Кроме остолопа Квиггла по кличке Туз. Хотя я не назвал бы его взрослым. Это был этакий переросток, малолетний преступник. Наверное, в каждом городке найдется хотя бы один такой Туз. Школу он так и не окончил, хотя мистер Хэнли переводил из класса в класс почти любого, считая, что оставлять на второй год непедагогично. Сколько я помню, Квиггл околачивался на Мэйн-стрит, иногда подрабатывал, чаще просто слонялся.
Туз любил «шутить».
Однажды он застрял у моей стойки. Выпил стакан солодовой газировки за тридцать пять центов, а пространства и времени занял доллара на два. Я как раз уговорил старенькую миссис Дженкинс купить десять кусков мыла и избавил ее от оберток. Только она отошла, как Туз цапнул кусок с витрины и сказал:
– Продаешь мыло, космический кадет?
– Точно, Туз. Отличный товар.
– Куда намылился, капитан? Или правильней коммодором тебя называть? Неужто на Луну? Га! Га!
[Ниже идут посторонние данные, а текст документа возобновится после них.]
(* ===== verification/Score.v ===== *)
(** * [yutha-cedar-plus]: fixed-point scores and duration strings

    [parse_score_scaled] and [render_score_scaled] of [layer_b.rs], the decimal
    strings of four fractional digits that reputations and scoring rules use;
    the duration parsers of [enforcement.rs] and [validate.rs]. *)

From S2P Require Import Prelude RustStd Core.

(** ** Scores *)

Definition zero : ascii := "0"%char.
Definition dot : ascii := "."%char.

(** The bytes of the character a string starts with. *)
Definition first_char (s : string) : string :=
  match s with
  | EmptyString => EmptyString
  | String c _ =>
      let n := N_of_ascii c in
      String.substring 0 (if (n <? 128)%N then 1 else if (n <? 224)%N then 2
                          else if (n <? 240)%N then 3 else 4) s
  end.

(** The first [n] characters, which must be digits, padded with zeros to [n]. *)
(* yutha-cedar-plus/src/layer_b.rs:292-301 parse_score_scaled (fraction) *)
Fixpoint frac_digits (n : nat) (s : string) : Result string string :=
  match n, s with
  | O, _ => Ok ""%string
  | S n, EmptyString => let? r := frac_digits n "" in Ok (String zero r)
  | S n, String c t =>
      if is_digit c then let? r := frac_digits n t in Ok (String c r)
      else Err ("fractional part contains non-digit: " +:+ first_char s)
  end.

(* yutha-cedar-plus/src/layer_b.rs:275-307 parse_score_scaled *)
Definition parse_score_scaled (score : string) : Result Z string :=
  let s := trim score in
  if bool_decide (s = ""%string) then Err "empty score string"%string
  else
    let '(sign, rest) := match strip_prefix "-" s with
                         | Some t => ((-1)%Z, t) | None => (1%Z, s) end in
    let '(int_part, frac_part) := default (rest, ""%string) (split_once dot rest) in
    let? int_val := map_err (λ e, "integer part " +:+ debug_str int_part +:+ " not parseable: " +:+ e)
                      (parse_i64 int_part) in
    let? frac_padded := frac_digits 4 frac_part in
    let? frac_val := map_err (λ e, "fractional part " +:+ debug_str frac_padded +:+ " not parseable: " +:+ e)
                       (parse_i64 frac_padded) in
    let scaled := i64_wrap (i64_wrap (int_val * 10000) + frac_val) in
    Ok (i64_wrap (sign * scaled)).

(** [format!("{x:04}")] *)
Definition pad4 (x : N) : string :=
  let s := show_N x in
  String.string_of_list_ascii (replicate (4 - String.length s) zero) +:+ s.

(** [while s.ends_with('0') && s.len() > 1 { s.pop(); }] *)
Fixpoint strip_zeros (s : string) : string :=
  match s with
  | EmptyString => EmptyString
  | String c EmptyString => s
  | String c t =>
      match strip_zeros t with
      | String d EmptyString => if decide (d = zero) then String c "" else String c (String d "")
      | t => String c t
      end
  end.

(* yutha-cedar-plus/src/layer_b.rs:315-330 render_score_scaled *)
Definition render_score_scaled (scaled : Z) : string :=
  let sign := if (scaled <? 0)%Z then "-"%string else ""%string in
  let abs := Z.abs_N scaled in
  let int_part := (abs / 10000)%N in
  let frac_part := (abs mod 10000)%N in
  if (frac_part =? 0)%N then sign +:+ show_N int_part +:+ ".0"
  else sign +:+ show_N int_part +:+ "." +:+ strip_zeros (pad4 frac_part).

(** ** Durations *)

(** Split after the last ASCII digit ([rfind(is_ascii_digit)? + 1]). *)
Fixpoint split_last_digit (s : string) : option (string * string) :=
  match s with
  | EmptyString => None
  | String c s =>
      match split_last_digit s with
      | Some (a, b) => Some (String c a, b)
      | None => if is_digit c then Some (String c "", s) else None
      end
  end.

(* yutha-cedar-plus/src/validate.rs:471-478 split_suffix *)
Definition split_suffix (s : string) : option (string * string) :=
  match split_last_digit s with
  | Some (num, unit) => if bool_decide (unit = ""%string) then None else Some (num, unit)
  | None => None
  end.

(* yutha-cedar-plus/src/enforcement.rs:709-726 parse_window_ns *)
Definition parse_window_ns (s : string) : option N :=
  '(num, unit) ← split_suffix (trim s);
  num ← result_ok (parse_uint u64_max num);
  if bool_decide (unit = "ms"%string) then u64_checked_mul num 1000000
  else
    secs ← (if bool_decide (unit = "s"%string) then Some num
            else if bool_decide (unit = "m"%string) then u64_checked_mul num 60
            else if bool_decide (unit = "h"%string) then u64_checked_mul num (60 * 60)
            else if bool_decide (unit = "d"%string) then u64_checked_mul num (60 * 60 * 24)
            else None);
    u64_checked_mul secs 1000000000.

(** A [Duration] as its number of nanoseconds; the products are [u64] products
    of a release build. *)
(* yutha-cedar-plus/src/validate.rs:452-469 parse_duration *)
Definition parse_duration (s : string) : option N :=
  let s := trim s in
  if bool_decide (s = ""%string) then None
  else
    '(num, unit) ← split_suffix s;
    n ← result_ok (parse_uint u64_max num);
    if bool_decide (unit = "ms"%string) then Some (n * 1000000)%N
    else if bool_decide (unit = "s"%string) then Some (n * 1000000000)%N
    else if bool_decide (unit = "m"%string) then Some (u64_wrap (n * 60) * 1000000000)%N
    else if bool_decide (unit = "h"%string) then Some (u64_wrap (n * (60 * 60)) * 1000000000)%N
    else if bool_decide (unit = "d"%string) then Some (u64_wrap (n * (60 * 60 * 24)) * 1000000000)%N
    else None.

Example durations :
  (parse_window_ns " 10m ", parse_window_ns "2h30m", parse_window_ns "300000d",
   parse_duration "300000d")
  = (Some 600000000000%N, None, None, Some 25920000000000000000%N).
Proof. vm_compute. reflexivity. Qed.
Example scores :
  (parse_score_scaled "-0.25", parse_score_scaled "1.23456", parse_score_scaled "--1.5",
   render_score_scaled 10000, render_score_scaled (-500))
  = (Ok (-2500)%Z, Ok 12345%Z, Ok 5000%Z, "1.0"%string, "-0.05"%string).
Proof. vm_compute. reflexivity. Qed.

(** ** Rendering then parsing *)

#[local] Arguments String.append !_ _ / : simpl nomatch.

Lemma show_N_digits x : str_forall is_digit (show_N x) = true.
Proof.
  assert (∀ s, str_forall is_digit s = true → str_forall is_digit (pretty_N_go x s) = true) as Hgo.
  { induction (N.lt_wf_0 x) as [x _ IH]. intros s Hs. destruct (decide (0 < x)%N).
    - rewrite pretty_N_go_step by done. apply IH; [apply N.div_lt; lia|]. simpl. rewrite Hs, andb_true_r.
      by apply pretty_N_char_digit, N.mod_lt.
    - assert (x = 0)%N as -> by lia. by rewrite pretty_N_go_0. }
  unfold show_N, pretty, pretty_N. case_decide; [done|]. by apply Hgo.
Qed.
Lemma show_N_nonempty x : show_N x ≠ ""%string.
Proof.
  intros Hx. pose proof (parse_scan_show_N x x ltac:(lia)) as Hp. rewrite Hx in Hp.
  simpl in Hp. injection Hp as <-. discriminate Hx.
Qed.

Lemma parse_i64_digits s x : str_forall is_digit s = true → s ≠ ""%string →
  parse_scan (Z.to_N i64_max) 0 s = Ok x → parse_i64 s = Ok (Z.of_N x).
Proof.
  intros Hs Hne Hp. unfold parse_i64. destruct s as [|c [|d s]]; [done|by rewrite Hp|].
  simpl in Hs. apply andb_true_iff in Hs as [Hc _].
  rewrite !decide_False by (intros ->; discriminate Hc). by rewrite Hp.
Qed.

Lemma split_once_digits a f : str_forall is_digit a = true →
  split_once dot (a +:+ String dot f) = Some (a, f).
Proof.
  induction a as [|c a IH]; simpl; [done|]. intros [Hc Ha]%andb_true_iff.
  rewrite decide_False by (intros ->; discriminate Hc). by rewrite IH.
Qed.

(** The four digits of a fraction, for all ten thousand of them. *)
Definition frac_text (x : N) : string :=
  if (x =? 0)%N then "0"%string else strip_zeros (pad4 x).
Definition frac_ok (x : N) : bool :=
  bool_decide (frac_digits 4 (frac_text x) = Ok (pad4 x)) &&
  bool_decide (parse_i64 (pad4 x) = Ok (Z.of_N x)) &&
  str_forall is_digit (frac_text x) && negb (bool_decide (frac_text x = ""%string)).
Lemma frac_all : forallb (λ n, frac_ok (N.of_nat n)) (seq 0 (N.to_nat 10000)) = true.
Proof. vm_compute. reflexivity. Qed.
Lemma frac_facts x : (x < 10000)%N →
  frac_digits 4 (frac_text x) = Ok (pad4 x) ∧ parse_i64 (pad4 x) = Ok (Z.of_N x) ∧
  str_forall is_digit (frac_text x) = true ∧ frac_text x ≠ ""%string.
Proof.
  intros Hx. pose proof (proj1 (forallb_True_elem _ _) frac_all (N.to_nat x)) as Hf.
  specialize (Hf ltac:(apply elem_of_seq; lia)). cbv beta in Hf. rewrite N2Nat.id in Hf.
  unfold frac_ok in Hf.
  rewrite !andb_true_iff, negb_true_iff, !bool_decide_eq_true, bool_decide_eq_false in Hf. naive_solver.
Qed.

Lemma render_score_eq x :
  render_score_scaled x =
  (if (x <? 0)%Z then "-" else "") +:+ show_N (Z.abs_N x / 10000) +:+ String dot (frac_text (Z.abs_N x mod 10000)).
Proof. unfold render_score_scaled, frac_text. by destruct (_ =? 0)%N. Qed.

Lemma render_shape x : ∃ c s d t, render_score_scaled x = String c s ∧ String c s = t +:+ String d "" ∧
  visible c = true ∧ visible d = true.
Proof.
  rewrite render_score_eq.
  set (i := show_N _). set (f := frac_text _).
  destruct (frac_facts (Z.abs_N x mod 10000)) as (_ & _ & Hf & Hfn); [by apply N.mod_lt|].
  destruct (str_forall_last _ f Hf Hfn) as (t & d & Hfd & Hd).
  assert (str_forall is_digit i = true) as Hi by apply show_N_digits.
  assert (i ≠ ""%string) as Hin by apply show_N_nonempty.
  destruct i as [|c i']; [done|]. simpl in Hi. apply andb_true_iff in Hi as [Hc _].
  destruct (x <? 0)%Z.
  - exists "-"%char, (String c i' +:+ String dot f), d, (String "-" (String c i' +:+ String dot t)).
    split_and!; [done| |done|by apply digit_visible]. rewrite Hfd. simpl. by rewrite str_app_assoc.
  - exists c, (i' +:+ String dot f), d, (String c i' +:+ String dot t).
    split_and!; [done| |by apply digit_visible|by apply digit_visible].
    rewrite Hfd. simpl. by rewrite str_app_assoc.
Qed.

Lemma i64_wrap_id x : is_i64 x = true → i64_wrap x = x.
Proof.
  unfold is_i64, i64_wrap, i64_min, i64_max. intros [H1 H2]%andb_true_iff. apply Z.leb_le in H1, H2.
  rewrite Z.mod_small by lia. lia.
Qed.

Lemma scaled_parts a : (a ≤ 9223372036854775808)%N →
  i64_wrap (i64_wrap (Z.of_N (a / 10000) * 10000) + Z.of_N (a mod 10000)) = i64_wrap (Z.of_N a).
Proof.
  intros Ha. pose proof (N.div_mod a 10000 ltac:(done)). pose proof (N.mod_lt a 10000 ltac:(done)).
  set (q := (a / 10000)%N) in *. set (r := (a mod 10000)%N) in *. clearbody q r.
  rewrite (i64_wrap_id (Z.of_N q * 10000)); [f_equal; lia|].
  unfold is_i64, i64_min, i64_max. apply andb_true_iff. rewrite !Z.leb_le.
  assert (q ≤ 922337203685477)%N by lia. lia.
Qed.

Lemma i64_wrap_abs x : is_i64 x = true →
  i64_wrap ((if (x <? 0)%Z then -1 else 1) * i64_wrap (Z.of_N (Z.abs_N x))) = x.
Proof.
  intros Hx. destruct (decide (x = i64_min)) as [->|Hne]; [reflexivity|].
  assert (Hx' := Hx). unfold is_i64, i64_min, i64_max in Hx', Hne.
  apply andb_true_iff in Hx' as [H1 H2]. apply Z.leb_le in H1, H2.
  rewrite N2Z.inj_abs_N. assert (is_i64 (Z.abs x) = true) as Ha.
  { unfold is_i64, i64_min, i64_max. apply andb_true_iff. rewrite !Z.leb_le. lia. }
  rewrite (i64_wrap_id _ Ha). destruct (Z.ltb_spec x 0);
    (rewrite i64_wrap_id; [lia|]); unfold is_i64, i64_min, i64_max; apply andb_true_iff; rewrite !Z.leb_le; lia.
Qed.

(** Parsing a sign-free text of digits. *)
Lemma parse_unsigned q r (sign : Z) : (q ≤ Z.to_N i64_max)%N → (r < 10000)%N →
  (let '(int_part, frac_part) := default (show_N q +:+ String dot (frac_text r), ""%string)
                                   (split_once dot (show_N q +:+ String dot (frac_text r))) in
   let? int_val := map_err (λ e, "integer part " +:+ debug_str int_part +:+ " not parseable: " +:+ e)
                      (parse_i64 int_part) in
   let? frac_padded := frac_digits 4 frac_part in
   let? frac_val := map_err (λ e, "fractional part " +:+ debug_str frac_padded +:+ " not parseable: " +:+ e)
                       (parse_i64 frac_padded) in
   let scaled := i64_wrap (i64_wrap (int_val * 10000) + frac_val) in
   Ok (E:=string) (i64_wrap (sign * scaled)))
  = Ok (i64_wrap (sign * i64_wrap (i64_wrap (Z.of_N q * 10000) + Z.of_N r))).
Proof.
  intros Hq Hr. destruct (frac_facts r Hr) as (Hf & Hp & _ & _).
  rewrite split_once_digits by apply show_N_digits. cbn [default from_option id].
  rewrite (parse_i64_digits (show_N q) q);
    [|apply show_N_digits|apply show_N_nonempty|by apply parse_scan_show_N].
  cbn [map_err rbind]. rewrite Hf. cbn [rbind]. rewrite Hp. done.
Qed.

(** The text of a score denotes the score: what [render_score_scaled] prints,
    [parse_score_scaled] reads back, for every [i64]. *)
Lemma score_render_parse (x : Z) : is_i64 x = true → parse_score_scaled (render_score_scaled x) = Ok x.
Proof.
  intros Hx. destruct (render_shape x) as (c & s & d & t & Hr & Heq & Hc & Hd).
  unfold parse_score_scaled. rewrite Hr, (trim_visible c s d t Heq Hc Hd), bool_decide_eq_false_2 by done.
  rewrite <- Hr, render_score_eq. clear c s d t Hr Heq Hc Hd.
  assert ((Z.abs_N x ≤ 9223372036854775808)%N) as Ha.
  { unfold is_i64, i64_min, i64_max in Hx. apply andb_true_iff in Hx as [H1 H2]. apply Z.leb_le in H1, H2. lia. }
  rewrite <- (i64_wrap_abs x Hx) at 4. rewrite <- (scaled_parts _ Ha).
  set (q := (Z.abs_N x / 10000)%N). set (r := (Z.abs_N x mod 10000)%N).
  assert (q ≤ Z.to_N i64_max)%N as Hq.
  { unfold q. pose proof (N.div_mod (Z.abs_N x) 10000 ltac:(done)). unfold i64_max. lia. }
  assert (r < 10000)%N as Hrr by (by apply N.mod_lt).
  destruct (x <? 0)%Z.
  - exact (parse_unsigned q r (-1) Hq Hrr).
  - rewrite <- (parse_unsigned q r 1 Hq Hrr). change ("" +:+ ?t) with t.
    destruct (show_N q) as [|c i] eqn:Hi; [by destruct (show_N_nonempty q)|].
    pose proof (show_N_digits q) as Hd. rewrite Hi in Hd. simpl in Hd. apply andb_true_iff in Hd as [Hd _].
    assert (strip_prefix "-" (String c i +:+ String dot (frac_text r)) = None) as ->; [|done].
    simpl. rewrite decide_False; [done|]. intros <-. discriminate Hd.
Qed.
Га! – У Туза смех как у персонажей комиксов.
– Может быть, – вежливо сказал я. – Берешь?
– А ты уверен, что это стоящее мыло?
– Абсолютно.
– Ладно, куплю штучку. Только для того, чтобы от тебя избавиться.
Вот же скотина! Но вдруг именно эта обертка выиграет?
– Отлично, Туз, спасибо большое. – Я принял деньги, он опустил кусок мыла в карман и повернулся к выходу. – Секунду, Туз. Можно обертку?
Он остановился.
– Чего-чего? – Он вытащил мыло, снял обертку. – Ее, что ли?
– Да, Туз. Спасибо…
– Сейчас увидишь наилучшее применение этой бумажки. – Он взял со стеллажа для сигарет зажигалку, поджег обертку, прикурил от нее сигарету, подождал, пока обертка сгорит почти до пальцев, бросил и растер ногой.
Мистер Чартон наблюдал за нами, стоя у окна.
Туз ухмыльнулся:
– Ну, что скажешь, космический кадет?
Я стиснул совок для мороженого. Но ответил спокойно:
– Да ничего, Туз. Это ведь твое мыло.
Мистер Чартон приблизился и произнес:
– Кип, там нужно коробки распаковать. Иди, я присмотрю за твоей стойкой.
Пожалуй, только эта обертка мне и не досталась.
Конкурс заканчивался первого мая, в аптеке залежалась коробка мыла, и папа с мистером Чартоном решили, что она моя. С обертками я провозился почти до одиннадцати, и мистер Чартон отвез меня в Спрингфилд, чтобы на почте их успели проштемпелевать до полуночи.
Я отослал 5782 лозунга. Вряд ли Сентервилл еще когда-нибудь в своей истории был настолько чист.
Результаты объявили четвертого июля. За эти девять недель я сгрыз ногти до локтей. А жизнь шла своим чередом. Я окончил школу, родители подарили мне часы, выпускники промаршировали перед мистером Хэнли и получили аттестаты. Мне было радостно, хотя то, что я выучил под папиным контролем, отличалось от школьной программы как небо от земли. Все прошло замечательно, был и общешкольный пикник, и прощальный вечер класса, и выпускной бал, и спектакль, поставленный выпускниками, и утренник для выпускников, и совместное гулянье первоклассников и старшеклассников, и все остальные трюки, придуманные, чтобы удерживать в рамках приличий юнцов, впервые в жизни почувствовавших вкус свободы.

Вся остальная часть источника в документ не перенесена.